Above all, El Mochuelo is the mechanism to reach groups of young people and women to generate spaces for training and reflection that allow them to become aware of their role as political actors, the value of their situated knowledge and the importance of their daily actions. My work as a committed researcher seeks to deepen and strengthen this capacity of the museum and the Collective.
This proposal includes two phases. Phase 1 includes activities required for the thesis like: workshops associated with the "Museums for Peace" project, focus groups with the core team of the Collective, with groups of women and young people who have participated in the museum, participation in the design of the traveling exhibitions of the museum, training workshops for the Collective's core team in museological theory, museographic strategies and mediation, and in-depth interviews: to complement the reflection on the key concepts of the thesis. Phase 2 consists on in depth training workshops for the Collective's core team, on topics such as: decolonial research methodologies, transitional Justice: retributive, restorative and transformative, feminist perspectives and gender approach, and critical perspectives of development. Overall, the aim of Diana’s project is to fill a gap caused by the elimination of the social studies course throughout the country.

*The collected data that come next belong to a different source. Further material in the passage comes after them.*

(* ===== verification/Streams.v ===== *)
(** Streams: the table-driven state machine [transport/conn/lifecycle/fsm/fsm.c],
    the sending and receiving halves of a stream [data/stream/stream.c] and
    [bidi.c], stream identifiers, limits and roles ([stream_id.c],
    [stream_limit.c], [stream_role.c]) and the STREAM frame builder
    [data/appdata/stream_send.c].

    For each machine the theorems give the language of event sequences that lead
    to each state, so they say which events were accepted, how often and in which
    order, for every run. *)
From S2P Require Import Prelude Buffers Varint Codec Frames.

(** * fsm.c *)

Record quic_fsm_row := mk_row { row_from : Z; row_ev : Z; row_to : Z }.

Definition QUIC_FSM_NONE : Z := 0xFF.

Definition row_matches (r : quic_fsm_row) (from ev : Z) : bool :=
  (row_from r =? from) && (row_ev r =? ev).

Fixpoint fsm_lookup (rows : list quic_fsm_row) (from ev : Z) : Z :=
  match rows with
  | [] => QUIC_FSM_NONE
  | r :: rows' => if row_matches r from ev then row_to r else fsm_lookup rows' from ev
  end.

Definition quic_fsm_step (state : Z) (rows : list quic_fsm_row) (ev : Z) : bool * Z :=
  let to := fsm_lookup rows state ev in
  if to =? QUIC_FSM_NONE then (false, state) else (true, to).
(** Witness of C37: closed by the application, then three ticks of a three-tick
    closing period. *)
Lemma life_ends_witness :
  let l := life_run [LTick; LClose] (quic_life_init 5 3) in
  let l' := life_run [LTick; LRecv; LTick; LTick] l in
  life_outcome (Some EndClose) l /\
  (lf_phase l <> QUIC_LIFE_OPEN -> lf_phase l' <> QUIC_LIFE_OPEN /\
     lf_sent_close l' = lf_sent_close l /\ lf_notified l' = lf_notified l) /\
  (lf_phase l <> QUIC_LIFE_OPEN -> 3 <= 3 -> lf_phase l' = QUIC_LIFE_CLOSED) /\
  (lf_phase l = QUIC_LIFE_CLOSING \/ lf_phase l = QUIC_LIFE_DRAINING -> LReset ∉ [LTick; LRecv; LTick; LTick] ->
     lf_close_ticks l + 3 < 3 -> lf_phase l' = lf_phase l) /\
  (forallb quiet [LTick; LRecv; LTick; LTick] = true -> 5 + 3 <= 3 -> lf_phase l' = QUIC_LIFE_CLOSED) /\
  (quic_life_send_kind l = QUIC_SEND_APPDATA <-> lf_phase l = QUIC_LIFE_OPEN).
Proof. apply (life_ends [LTick; LClose] [LTick; LRecv; LTick; LTick] 5 3); lia. Defined.
(** C24: HKDF-Expand-Label is the function of RFC 8446 section 7.1 over the HKDF of
    RFC 5869 and HMAC-SHA-256: for every secret, label and context of at most 64
    octets and every length up to 255 * 32 the output buffer receives exactly the
    first [len] octets of T(1) || T(2) || ... for the HkdfLabel, and nothing
    outside; longer labels, contexts and lengths are refused with the buffer
    unchanged. *)
Theorem expand_label_exact prk label ctx okm len : zlen prk = 32 -> 0 <= len <= zlen okm -> zlen okm < max_object ->
  quic_hkdf_expand_label prk label (zlen label) ctx (zlen ctx) okm len =
  Some (if (zlen label <=? 64) && (zlen ctx <=? 64) && (len <=? 8160)
        then (true, splice okm 0 (hkdf_okm prk (hkdf_label label ctx len) len)) else (false, okm)).
Proof.
  intros Hp Hl Ho. pose proof (zlen_nonneg label). pose proof (zlen_nonneg ctx).
  destruct (Z.leb_spec (zlen label) 64) as [Hlb|Hlb]; [|unfold quic_hkdf_expand_label; by zdecide].
  destruct (Z.leb_spec (zlen ctx) 64) as [Hcx|Hcx]; [|unfold quic_hkdf_expand_label; by zdecide].
  destruct (Z.leb_spec len 8160); [apply expand_label_ok; lia|]. unfold quic_hkdf_expand_label. zdecide. cbn [orb andb].
  destruct (build_label_spec label ctx len) as (info & He & Hi & Hz); [lia|lia|]. rewrite He. cbn [mbind option_bind].
  rewrite expand_spec by (done || lia). by zfalse (len <=? 8160).
Qed.

(** Witness of C24: the label of the client's Initial secret. *)
Lemma expand_label_exact_witness :
  quic_hkdf_expand_label (local 32) (c_bytes "client in") 9 [] 0 (local 40) 32 =
  Some (true, splice (local 40) 0 (hkdf_okm (local 32) (hkdf_label (c_bytes "client in") [] 32) 32)).
Proof. exact (expand_label_exact (local 32) (c_bytes "client in") [] (local 40) 32 eq_refl ltac:(closed_arith) eq_refl). Defined.
(** The blocks of [len] octets of [msg] from [off] on, with [n] rounds of the reference. *)
Lemma blocks_spec fuel : forall st msg len off n, Forall is_u8 msg -> 0 <= off <= len -> len <= zlen msg -> zlen msg < 2 ^ 63 ->
  (len - off) / 16 <= Z.of_nat fuel -> len - off <= Z.of_nat n -> carried (po_h st) -> tight (po_r st) ->
  exists st', poly_blocks_loop fuel st msg len off = Some st' /\ carried (po_h st') /\ po_pad st' = po_pad st /\
    val (po_h st') mod P1305 = poly_acc n (val (po_r st)) (val (po_h st) mod P1305) (slice msg off (len - off)).
Proof.
  induction fuel as [|fuel IH]; intros st msg len off n Hm Ho Hlen H63 Hf Hn Hc Ht; cbn [poly_blocks_loop];
    rewrite !(u64_small (len - off)) by lia; destruct (Z.leb_spec 16 (len - off)) as [Hge|Hlt].
  - pose proof (Z.div_le_mono 16 (len - off) 16 ltac:(lia) Hge). change (16 / 16) with 1 in *. lia.
  - by apply tail_spec.
  - destruct (Z.leb_spec (off + 16) (zlen msg)); [|lia]. rewrite (u64_small (off + 16)) by lia.
    assert (Hb : zlen (slice msg off 16) = 16) by (rewrite zlen_slice; lia).
    destruct (block_step st (slice msg off 16) (2 ^ 24)) as ((Hc' & Hv) & Hr & Hp); try done; [|unfold zlen in Hb; lia|by right|].
    { by apply Forall_take, Forall_drop. }
    destruct n as [|n]; [lia|].
    destruct (IH (poly_mulmod (poly_add st (slice msg off 16) (2 ^ 24))) msg len (off + 16) n) as (st' & -> & Hc'' & Hp' & Hv');
      try done; try lia.
    { replace (len - (off + 16)) with ((len - off) + (-1) * 16) by lia. rewrite Z.div_add by lia. lia. }
    exists st'. split_and!; [done|done|congruence|]. rewrite Hv', Hr, Hv.
    replace (len - off) with (16 + (len - (off + 16))) by lia. rewrite slice_split by lia.
    rewrite poly_acc_cons by (intros E; apply (f_equal zlen) in E; rewrite zlen_app, Hb in E;
      pose proof (zlen_nonneg (slice msg (off + 16) (len - (off + 16)))); change (zlen (@nil Z)) with 0 in E; lia).
    rewrite take_app_length', drop_app_length' by (unfold zlen in Hb; lia).
    by rewrite (le_value_block _ Hb).
  - by apply tail_spec.
Qed.

(** * The tag *)

Lemma full_carry_spec h : carried h -> tight (full_carry h) /\ val (full_carry h) mod P1305 = val h mod P1305.
Proof.
  intros (h0 & h1 & h2 & h3 & h4 & -> & B0 & B1 & B2 & B3 & B4). unfold full_carry. read_at. cbv zeta.
  rewrite !land_26, !Z.shiftr_div_pow2 by lia. rewrite (Z.div_small h0), (Z.mod_small h0), Z.add_0_r, (u32_small h1) by lia.
  destruct (Z.lt_ge_cases h1 (2 ^ 26)) as [Hlt|Hge].
  - rewrite (Z.div_small h1), (Z.mod_small h1), !Z.add_0_r, (u32_small h2) by lia.
    rewrite (Z.div_small h2), (Z.mod_small h2), !Z.add_0_r, (u32_small h3) by lia.
    rewrite (Z.div_small h3), (Z.mod_small h3), !Z.add_0_r, (u32_small h4) by lia.
    rewrite (Z.div_small h4), (Z.mod_small h4), Z.mul_0_l by lia. change (u32 0) with 0.
    rewrite Z.add_0_r, (u32_small h0), (Z.div_small h0), (Z.mod_small h0), Z.add_0_r, (u32_small h1) by lia.
    split; [|done]. eexists _, _, _, _, _. split; [done|]. lia.
  - assert (Hd1 : h1 / 2 ^ 26 = 1) by (div_facts h1 26; lia). assert (Hm1 : h1 mod 2 ^ 26 = h1 - 2 ^ 26) by (div_facts h1 26; lia).
    rewrite Hd1, Hm1. rewrite (u32_small (h2 + 1)) by lia. div_facts (h2 + 1) 26.
    rewrite (u32_small (h3 + _)) by lia. div_facts (h3 + (h2 + 1) / 2 ^ 26) 26.
    rewrite (u32_small (h4 + _)) by lia. div_facts (h4 + (h3 + (h2 + 1) / 2 ^ 26) / 2 ^ 26) 26.
    set (c2 := (h2 + 1) / 2 ^ 26) in *. set (c3 := (h3 + c2) / 2 ^ 26) in *. set (c4 := (h4 + c3) / 2 ^ 26) in *.
    assert (Hc4 : 0 <= c4 <= 1) by lia. rewrite (u32_small (c4 * 5)), (u32_small (h0 + c4 * 5)) by lia. div_facts (h0 + c4 * 5) 26.
    rewrite u32_small by lia. split; [eexists _, _, _, _, _; split; [done|]; lia|].
    match goal with |- val ?l mod _ = val ?m mod _ => assert (Hv : val l = val m + (- c4) * P1305) end.
    { unfold val. read_at. unfold limbs, P1305. change (2 ^ 104) with (2 ^ 78 * 2 ^ 26).
      change (2 ^ 130) with (2 ^ 104 * 2 ^ 26). clearbody c2 c3 c4. lia. }
    rewrite Hv, Z.mod_add by done. done.
Qed.

Lemma tight_val h : tight h -> 0 <= val h < 2 ^ 130.
Proof. intros (h0 & h1 & h2 & h3 & h4 & -> & B0 & B1 & B2 & B3 & B4). unfold val. read_at. unfold limbs. lia. Qed.

(** The candidate g is never selected. *)
Lemma select_mod_keeps h : tight h -> select_mod h (plus_five h) = h.
Proof.
  intros (h0 & h1 & h2 & h3 & h4 & -> & B0 & B1 & B2 & B3 & B4). unfold select_mod.
  assert (Hmask : u32 (Z.shiftr (at_ (plus_five [h0; h1; h2; h3; h4]) 4) 31 - 1) = 0).
  { unfold plus_five. cbn [plus_loop]. set (g0 := u32 (h0 + 5)). set (g1 := u32 (h1 + _)). set (g2 := u32 (h2 + _)).
    set (g3 := u32 (h3 + _)). set (g4 := u32 (h4 + _)). clearbody g0 g1 g2 g3 g4. cbn [insert list_insert]. read_at.
    rewrite land_26. pose proof (Z.mod_pos_bound g4 (2 ^ 26) ltac:(done)). unfold u32 at 2.
    replace ((g4 mod 2 ^ 26 - 2 ^ 26) mod 4294967296) with (g4 mod 2 ^ 26 - 2 ^ 26 + 2 ^ 32).
    2:{ apply Z.mod_unique with (-1); lia. }
    rewrite Z.shiftr_div_pow2 by lia.
    replace ((g4 mod 2 ^ 26 - 2 ^ 26 + 2 ^ 32) / 2 ^ 31) with 1 by (apply Z.div_unique with (g4 mod 2 ^ 26 - 2 ^ 26 + 2 ^ 31); lia).
    done. }
  rewrite Hmask. change (u32 (Z.lnot 0)) with (Z.ones 32). cbn [List.map seq].
  change (Z.of_nat 0) with 0. change (Z.of_nat 1) with 1. change (Z.of_nat 2) with 2. change (Z.of_nat 3) with 3.
  change (Z.of_nat 4) with 4. rewrite !Z.land_0_r, !Z.lor_0_r, !Z.land_ones by lia. read_at.
  rewrite !Z.mod_small by lia. done.
Qed.

Fixpoint words_value (l : list Z) : Z := match l with [] => 0 | x :: l' => x + 2 ^ 32 * words_value l' end.
Lemma chapoly_seal_spec key nonce aad aad_len pt pt_len ct : 0 <= aad_len <= zlen aad -> zlen aad < 2 ^ 60 ->
  0 <= pt_len <= zlen ct -> pt_len <= zlen (source_of pt ct) -> zlen ct < 2 ^ 60 -> chapoly_fits aad_len pt_len ->
  Forall is_u8 (take (Z.to_nat aad_len) aad) -> Forall is_u8 (take (Z.to_nat pt_len) (source_of pt ct)) ->
  let c := chacha_cipher key nonce (take (Z.to_nat pt_len) (source_of pt ct)) in
  quic_chapoly_seal key nonce aad aad_len pt pt_len ct =
  Some (splice ct 0 c, chapoly_mac key nonce (take (Z.to_nat aad_len) aad) c).
Proof.
  intros Ha Hao Hp Hs Ho Hf Hau Hsu c. unfold quic_chapoly_seal.
  rewrite chacha20_xor_spec by (try done; unfold max_object; lia). cbn [mbind option_bind].
  fold (chacha_cipher key nonce (take (Z.to_nat pt_len) (source_of pt ct))). fold c.
  assert (Hc : zlen c = pt_len). { subst c. rewrite zlen_chacha_cipher. unfold zlen in *. rewrite length_take. lia. }
  destruct (tag_is_mac key nonce aad aad_len (splice ct 0 c) pt_len) as [-> _]; try done; try (rewrite zlen_splice by lia; lia).
  - rewrite (take_splice_n ct c pt_len Hc). by apply chacha_cipher_u8.
  - cbn [mbind option_bind]. by rewrite (take_splice_n ct c pt_len Hc).
Qed.

Lemma chapoly_open_spec key nonce aad aad_len ct ct_len tag pt : 0 <= aad_len <= zlen aad -> zlen aad < 2 ^ 60 ->
  0 <= ct_len <= zlen pt -> ct_len <= zlen (source_of ct pt) -> zlen pt < 2 ^ 60 -> zlen (source_of ct pt) < 2 ^ 60 ->
  chapoly_fits aad_len ct_len -> Forall is_u8 (take (Z.to_nat aad_len) aad) ->
  Forall is_u8 (take (Z.to_nat ct_len) (source_of ct pt)) -> zlen tag = 16 ->
  let c := take (Z.to_nat ct_len) (source_of ct pt) in
  quic_chapoly_open key nonce aad aad_len ct ct_len tag pt =
  Some (if bool_decide (tag = chapoly_mac key nonce (take (Z.to_nat aad_len) aad) c)
        then Some (splice pt 0 (chacha_cipher key nonce c)) else None).
Proof.
  intros Ha Hao Hp Hs Ho Hso Hf Hau Hsu Ht c. unfold quic_chapoly_open.
  destruct (tag_is_mac key nonce aad aad_len (source_of ct pt) ct_len) as [-> Hz]; try done; [lia|]. cbn [mbind option_bind]. fold c in Hz |- *.
  rewrite (ct_diff16_eq _ tag Hz Ht). case_bool_decide; cbn [negb]; [|done].
  rewrite chacha20_xor_spec by (try done; unfold max_object; lia). done.
Qed.

(** RFC 8439 section 2.3.2. *)
Example chacha20_block_vector :
  take 8 (quic_chacha20_block (List.map Z.of_nat (seq 0 32)) 1 [0; 0; 0; 9; 0; 0; 0; 74; 0; 0; 0; 0]) =
  [16; 241; 231; 228; 209; 59; 89; 21].
Proof. vm_compute. reflexivity. Qed.

(** A protected packet of 3001 octets with a header of 25 is more than the local array holds. *)
Example chapoly_overflow key nonce aad ct : zlen aad = 25 -> zlen ct = 3001 -> chapoly_tag key nonce aad 25 ct 3001 = None.
Proof.
  intros Ha Hc. rewrite chapoly_tag_spec by (rewrite ?Ha, ?Hc; (split; discriminate) || reflexivity || lia). cbv zeta.
  rewrite zlen_mac_data. rewrite !take_ge, Ha, Hc by (unfold zlen in *; lia). reflexivity.
Qed.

Diana's project centres on the pivotal role of community-based museums in Colombia's political transition. It asserts that these initiatives are catalysts for social transformation and community well-being. The primary goal of this new project phase is to strengthen the Colombian Alliance of Museums. This alliance serves as a self-managed network, uniting community museums, researchers, and initiatives of diverse origins, natures, and scales. Its overarching aim is to synergize efforts, enhancing the museum sector and solidifying its role as spaces for citizen engagement. Notably, the Alliance has successfully evolved into a central hub for discussions, influencing public policies, and guiding resource allocation.
This project phase aims to address three key issues: 1) a lack of clarity regarding the sector's dimensions and characteristics, making negotiations with government entities challenging; 2) a limited understanding of the legal framework, public policies, and resource allocation within the sector; 3) constrained museum conceptions that disregard or even deny the transformative power of these initiatives. Activities in this new phase include: creating an inventory of initiatives and making the online database accessible through a repository of stories presented in podcast or video formats. Develop pedagogical materials in digital and video formats, along with an engagement campaign.